On top of this, patients must make two oral requests and a written request to their doctor. Finally, they have to be able to swallow the pills themselves. Any violation of the aforementioned policies will automatically void a patient of his or her right to this law.
Despite attempts to make the legislation free of any loopholes, critics have spoken up about the implications of having a right to die.
Various religious groups, including the Catholic Church, have expressed concerns that some terminally ill patients may feel pressure from their doctors and insurance providers to take a lethal dose of medication.
Perhaps, even more, concerning, however, is the notion that having a right to die may cause some eligible patients to lose hope in their fight for life. In a recent interview with CBS, former Marine and brain cancer survivor J.J. Hanson made it clear that prescribed death carries with it a dangerous flipside that many terminally ill patients may fail to consider.
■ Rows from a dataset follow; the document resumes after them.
Lemma charged_assign_arc arc f : In arc arcs ->
  charged (assign_arc a arc (table (len lists) f))
    (Ok (table (len lists) (fun c => f c ++ (if decide (arc_source arc ∈ list_at c) then [localized (list_at c) arc] else [])))).
Proof using Hn Harcs Hfollows Ha.
  intros Hin. destruct (Harcs arc Hin) as (Hs & _ & Ht). destruct (placed _ Hs) as (c & l & Hl & Hsl).
  destruct (place_of c l _ Hl Hsl) as [Ec Eloc]. pose proof (get_at_lt _ _ _ Hl) as Hc. unfold assign_arc. charges.
  rewrite Ec. eapply charged_then; [by apply charged_lift|]. cbv beta.
  eapply (charged_then _ _ (position l <$> arc_target arc)).
  { destruct (arc_target arc) as [t|] eqn:Et; [|by apply charged_lift]. specialize (Ht t eq_refl).
    destruct (placed t Ht) as (c' & l' & Hl' & Htl).
    assert (c = c') as <-.
    { apply (lists_connected c c' l l' (arc_source arc) t); try done. apply connected_edge. by exists arc. }
    rewrite Hl in Hl'. injection Hl' as <-. destruct (place_of c l t Hl Htl) as [-> ->].
    rewrite bool_decide_true by done. by apply charged_lift. }
  ch. rewrite Eloc. eapply charged_then; [by apply charged_lift|]. cbv beta. rewrite get_at_table by done.
  eapply charged_then; [by apply charged_lift|]. cbv beta. charges. eapply charged_eq; [apply charged_ret|]. f_equal.
  rewrite insert_table by done. apply table_ext. intros c' Hc'.
  destruct (decide (c' = c)) as [->|Hne].
  - rewrite (list_at_get c l) by done. rewrite decide_True by done. done.
  - destruct (get_at_is_Some lists c' Hc') as [l' Hl']. rewrite (list_at_get c' l') by done. rewrite decide_False; [by rewrite app_nil_r|].
    intros Hsl'. apply Hne. apply (lists_connected c' c l' l (arc_source arc) (arc_source arc)); done || reflexivity.
Qed.

Lemma charged_assign_arcs some f : incl some arcs ->
  charged (for_each (assign_arc a) some (table (len lists) f)) (Ok (table (len lists) (fun c => f c ++ local_arcs some (list_at c)))).
Proof using Hn Harcs Hfollows Ha.
  revert f. induction some as [|arc some IH]; intros f Hi; cbn [for_each].
  - eapply charged_eq; [apply charged_ret|]. f_equal. apply table_ext. intros c _. unfold local_arcs. by rewrite filter_nil, app_nil_r.
  - eapply charged_then; [apply charged_assign_arc, Hi; by left|]. eapply charged_eq; [apply IH; intros x Hx; apply Hi; by right|].
    f_equal. apply table_ext. intros c _. rewrite <- app_assoc. f_equal. unfold local_arcs. rewrite filter_cons. by case_decide.
Qed.

(** The arcs of a list of labels are arcs between its places. *)
Lemma position_in c l x : get_at lists c = Some l -> x ∈ l -> 0 <= position l x < len l.
Proof using Ha. intros Hl Hx. destruct (place_of c l x Hl Hx) as [_ H].
  apply elem_of_get_at in Hx as [j Hj]. rewrite (position_get_at l x (list_NoDup c l Hl) j Hj). by apply get_at_lt in Hj.
Qed.
Lemma sweep_spec fuel events active maximum :
  StronglySorted (fun e e' : Z * Z => e.1 <= e'.1) events -> (length events <= fuel)%nat -> (forall p, 0 <= active + activity p events) ->
  limited (sweep fuel events active maximum) (fun '(a, _) => a = active + sum (map snd events)).
Proof.
  revert events active maximum. induction fuel as [|fuel IH]; intros [|[p change] events] active maximum Hs Hf Hact; cbn [sweep length] in *; try lia.
  1,2: cbn; unfold sum; cbn; lia.
  pose proof (position_delta_spec p ((p, change) :: events) 0) as Hdelta.
  eapply limited_bind; [exact Hdelta|]. intros [delta rest] (pre & E & Hpre & -> & Hrest).
  assert (Forall (fun e => p < e.1) rest) as Hafter.
  { destruct rest as [|[q c] rest]; [constructor|]. destruct pre as [|[q' c'] pre]; [by injection E as <- <- <-|].
    injection E as <- <- E. inversion Hs as [|? ? Hs' Hall]; subst. rewrite Forall_app, Forall_cons in Hall. destruct Hall as (_ & Hq & _). cbn [fst] in Hq.
    assert (p < q) by lia. constructor; [done|].
    assert (StronglySorted (fun e e' : Z * Z => e.1 <= e'.1) ((q, c) :: rest)) as Hs''.
    { clear -Hs'. induction pre as [|e pre IH]; [done|]. apply IH. by inversion Hs'. }
    inversion Hs'' as [|? ? _ Hall]; subst. eapply Forall_impl; [exact Hall|]. intros [q' c''] Hq'. cbn in *. lia. }
  eapply (limited_bind _ _ (eq (active + (0 + sum (map snd pre))))).
  { apply limited_ok_or. unfold checked_add_i64. intros v. by destruct (_ && _); [intros [= <-]|]. }
  intros active' <-. rewrite E in Hact.
  assert (forall q, p <= q -> activity q pre = sum (map snd pre)) as Hpreq.
  { intros q Hq. apply activity_all. eapply Forall_impl; [exact Hpre|]. intros e He. cbv beta in He. lia. }
  assert (0 <= active + sum (map snd pre)) as Hnow.
  { specialize (Hact p). rewrite activity_app, Hpreq, (activity_none p rest) in Hact by (done || lia). lia. }
  rewrite (proj2 (Z.ltb_ge _ _)) by lia. cbn [fail_if mbind outcome_mbind outcome_bind].
  eapply limited_mono; [apply IH|].
  - clear -Hs E. rewrite E in Hs. clear E. induction pre as [|e pre IH]; [done|]. apply IH. by inversion Hs.
  - assert (pre <> []) as Hne.
    { intros ->. cbn [app] in E. rewrite <- E in Hrest. done. }
    apply (f_equal length) in E. cbn [length] in E. rewrite length_app in E. destruct pre; [done|]. cbn [length] in E. lia.
  - intros q. destruct (Z.le_gt_cases p q) as [Hq|Hq].
    + specialize (Hact q). rewrite activity_app, Hpreq in Hact by done. lia.
    + rewrite (activity_none q rest); [lia|]. eapply Forall_impl; [exact Hafter|]. intros e He. cbv beta in He. lia.
  - intros [a m] ->. rewrite E, map_app, sum_app. lia.
Qed.

Lemma obtains_metrics l E components total_labels total_arcs bound :
  Forall (fun c => component_arcs c <> [] /\ StronglySorted Z.le (map arc_payload (component_arcs c)) /\
    Forall (fun p => 0 <= p < bound) (map arc_payload (component_arcs c))) components ->
  obtains l E (anonymous_metrics components total_labels total_arcs) (fun m => counts m = (len components, total_labels, total_arcs)).
Proof.
  intros Hcs. unfold anonymous_metrics.
  do 3 (eapply obtains_lift; [apply limited_usize_u64|intros ? <-]).
  eapply (obtains_lift _ _ _ _ (fun n => 0 <= n)).
  { apply limited_ok_or. intros n [-> _]%checked_mul_Some. lia. }
  intros events_count Hn.
  eapply obtains_then; [by apply charged_reserve_items|]. eapply obtains_then; [apply charged_allocate|].
  assert (forall cs m events, Forall (fun c => component_arcs c <> [] /\ StronglySorted Z.le (map arc_payload (component_arcs c)) /\
    Forall (fun p => 0 <= p < bound) (map arc_payload (component_arcs c))) cs ->
    limited (ofor_each (fun c '(m, events) => component_metrics c m events) cs (m, events)) (fun '(m', events') => counts m' = counts m /\
      exists intervals, Forall (fun '(first, after) => first < after) intervals /\ events' = events ++ interval_events intervals)) as Hloop.
  { clear. induction cs as [|c cs IH]; intros m events Hcs; cbn [ofor_each].
    - split; [done|]. exists []. split; [constructor|]. by rewrite app_nil_r.
    - apply Forall_cons in Hcs as [(H1 & H2 & H3) Hcs]. eapply limited_bind; [by eapply component_metrics_spec|].
      intros [m' events'] (Em & first & after & Hlt & ->). eapply limited_mono; [by apply IH|].
      intros [m'' events''] (Em' & intervals & Hi & ->). split; [congruence|]. exists ((first, after) :: intervals).
      split; [by constructor|]. by rewrite <- app_assoc. }
  eapply obtains_lift; [by apply Hloop|]. intros [m events] (Em & intervals & Hi & ->). cbn [app].
  do 2 (eapply obtains_lift; [apply limited_measure_add|intros ? _]).
  set (events := sort_by fst (interval_events intervals)).
  assert (events ≡ₚ interval_events intervals) as Hperm by apply sort_by_perm.
  eapply obtains_lift.
  - apply sweep_spec; [|done|].
    + pose proof (sort_by_sorted fst (interval_events intervals)) as Hs. fold events in Hs.
      clear -Hs. induction events as [|e es IH]; [constructor|]. cbn [map] in Hs. inversion Hs as [|? ? Hs' Hall]; subst.
      constructor; [by apply IH|]. rewrite Forall_map in Hall. eapply Forall_impl; [exact Hall|]. intros e' He. exact He.
    + intros p. rewrite (activity_Permutation p _ _ Hperm). by apply activity_intervals.
  - intros [active maximum] ->. rewrite Z.add_0_l.
    assert (sum (map snd events) = 0) as ->.
    { assert (forall l l' : list Z, l ≡ₚ l' -> sum l = sum l') as Hsum by (unfold sum; induction 1; cbn [foldr]; lia).
      rewrite (Hsum _ (map snd (interval_events intervals))) by by rewrite Hperm. apply intervals_total. }
    apply obtains_guard; [done|]. intros _. apply obtains_ret. unfold counts in *. cbn in *. congruence.
Qed.
(** Deciding [collision_free]. *)
Definition collision_free_by (messages : list bytes) : bool :=
  forallb (fun p => forallb (fun q => negb (bytes_eqb (sha256 p) (sha256 q)) || bytes_eqb p q) messages) messages.

Lemma collision_free_by_spec messages : collision_free_by messages = true -> collision_free messages.
Proof.
  unfold collision_free_by. rewrite forallb_forall. intros H p q Hp Hq E. specialize (H p Hp). rewrite forallb_forall in H.
  specialize (H q Hq). rewrite E, bytes_eqb_refl in H. cbn [negb orb] in H. by apply bytes_eqb_eq in H.
Qed.

Lemma labels_get_distinct_identities_witness : exists f,
  fst (identities_for_components 3 three_components (sha256 []) blank_session) = Ok (table 3 (fun x => Some (f x))) /\
  forall x y, 0 <= x < 3 -> 0 <= y < 3 -> f x = f y -> x = y.
Proof.
  pose proof (labels_get_distinct_identities 3 sample_payloads three_arcs three_components (sha256 []) blank_session blank_session_ok
    ltac:(split; reflexivity || discriminate) three_components_of ltac:(apply collision_free_by_spec; vm_compute; reflexivity)) as H.
  assert (match fst (identities_for_components 3 three_components (sha256 []) blank_session) with Ok _ => true | _ => false end = true)
    as Hn by (vm_compute; reflexivity).
  destruct (fst (identities_for_components 3 three_components (sha256 []) blank_session)) as [ids|e|]; [|discriminate Hn..].
  destruct H as (f & -> & _ & H). exists f. split; [reflexivity|exact H].
Defined.

(** ** Rows *)

(** A row is scanned, read, and written again with some identities replaced. *)
Definition rewrite_row (limits : Limits) (g : Identity -> option Identity) (row : bytes) : M Session bytes :=
  node ← parse_row limits row; encode_replaced (fun identity => Ok (g identity)) node.

(** What comes of a row. *)
Definition rewritten (limits : Limits) (g : Identity -> option Identity) (row : bytes) (r : outcome bytes) : Prop :=
  match r with
  | Ok out => exists c, canonical_row (from_limits limits) row c /\ out = encode (rename g c) /\ ((forall i, g i = None) -> out = row)
  | Err e => resource_error e \/ forall c, ~ canonical_row (from_limits limits) row c
  | Panic => False
  end.
(** The order, flag and version checks of one record; the result is the mask
    of required kinds with this one's bit. *)
Definition check_entry_kind (minor index previous_kind required_mask : Z) (e : Entry) : outcome Z :=
  let kind := e_kind e in
  fail_if (negb (index =? 0) && (kind <=? previous_kind))
    (corrupt "wire directory kinds are not strictly ordered");;
  fail_if (negb (e_flags e =? SECTION_REQUIRED) && negb (e_flags e =? SECTION_OPTIONAL))
    (version "unknown PYOCORE section flags");;
  required_mask ←
    (if e_flags e =? SECTION_REQUIRED then
       fail_if (negb (required_kind kind)) (version "unknown required PYOCORE section");;
       Ok (Z.lor required_mask (Z.shiftl 1 (kind - 1)))
     else
       fail_if (required_kind kind) (version "required PYOCORE section is marked optional");;
       Ok required_mask);
  fail_if (match supported_schema kind with Some supported => negb (e_schema e =? supported) | None => false end)
    (version "unsupported PYOCORE section schema");;
  fail_if (((kind =? VIEW_PROVENANCE_KIND) || (kind =? ENCODED_STRUCTURAL_V1_KIND)) && (minor <? 1))
    (version "optional PYOCORE section requires minor 1");;
  fail_if ((kind =? ENCODED_STRUCTURAL_V2_KIND) && (minor <? 2))
    (version "ENCODED_STRUCTURAL_V2 requires PYOCORE minor 2");;
  fail_if (kind =? ENCODED_STRUCTURAL_V1_KIND)
    (version "ENCODED_STRUCTURAL_V1 is incompatible with model schema 2");;
  mret required_mask.

(** The range and row-count checks of one record; the result is the new total. *)
Definition check_entry_range (limits : Limits) (total_length directory_end total_rows : Z) (e : Entry)
    : outcome Z :=
  fail_if (negb (decoded_length e =? stored_length e)) (version "unsupported PYOCORE section encoding");;
  fail_if (negb (e_offset e mod 8 =? 0) || (e_offset e <? directory_end))
    (corrupt "invalid PYOCORE section alignment");;
  end_ ← Entry_end e;
  fail_if (total_length <? end_) (corrupt "PYOCORE section exceeds file bounds");;
  fail_if (max_wire_rows limits <? row_count e)
    (Limits_resource_limit limits MaxWireRows (row_count e) "PYOCORE row count exceeds max_wire_rows");;
  fail_if (U32_MAX <? row_count e) (corrupt "PYOCORE row count exceeds the wire ID space");;
  ok_or (checked_add U64_MAX total_rows (row_count e)) (limit "PYOCORE total row count overflow").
"If you have a full legalization across the United States, people like me will start to look at assisted suicide as their only alternative. I was told twice by doctors, 'Your time is done.' They told me basically that I was dead. Where does your hope go?" Hanson said.
Advocates of the law see its potential downside as a non-issue.
“The law is a better option than facing the pain of a terminal illness. It’s easy to administer and makes the process peaceful,” senior Tristan Seymour said.
Seymour, whose late step-mother, Jennifer Glass, was a staunch supporter for the End of Life Option Act before losing her life to lung cancer in August of 2015, is well aware of the implications of this controversial law. To him, what matters most is that people have the option to end their suffering--even if this means presenting a moral dilemma to those who oppose the legislation.
When California officially enacts the Senate bill in June, it will be the fifth state to have passed such a law. It follows Oregon, Washington, Vermont, and Montana in permitting this procedure.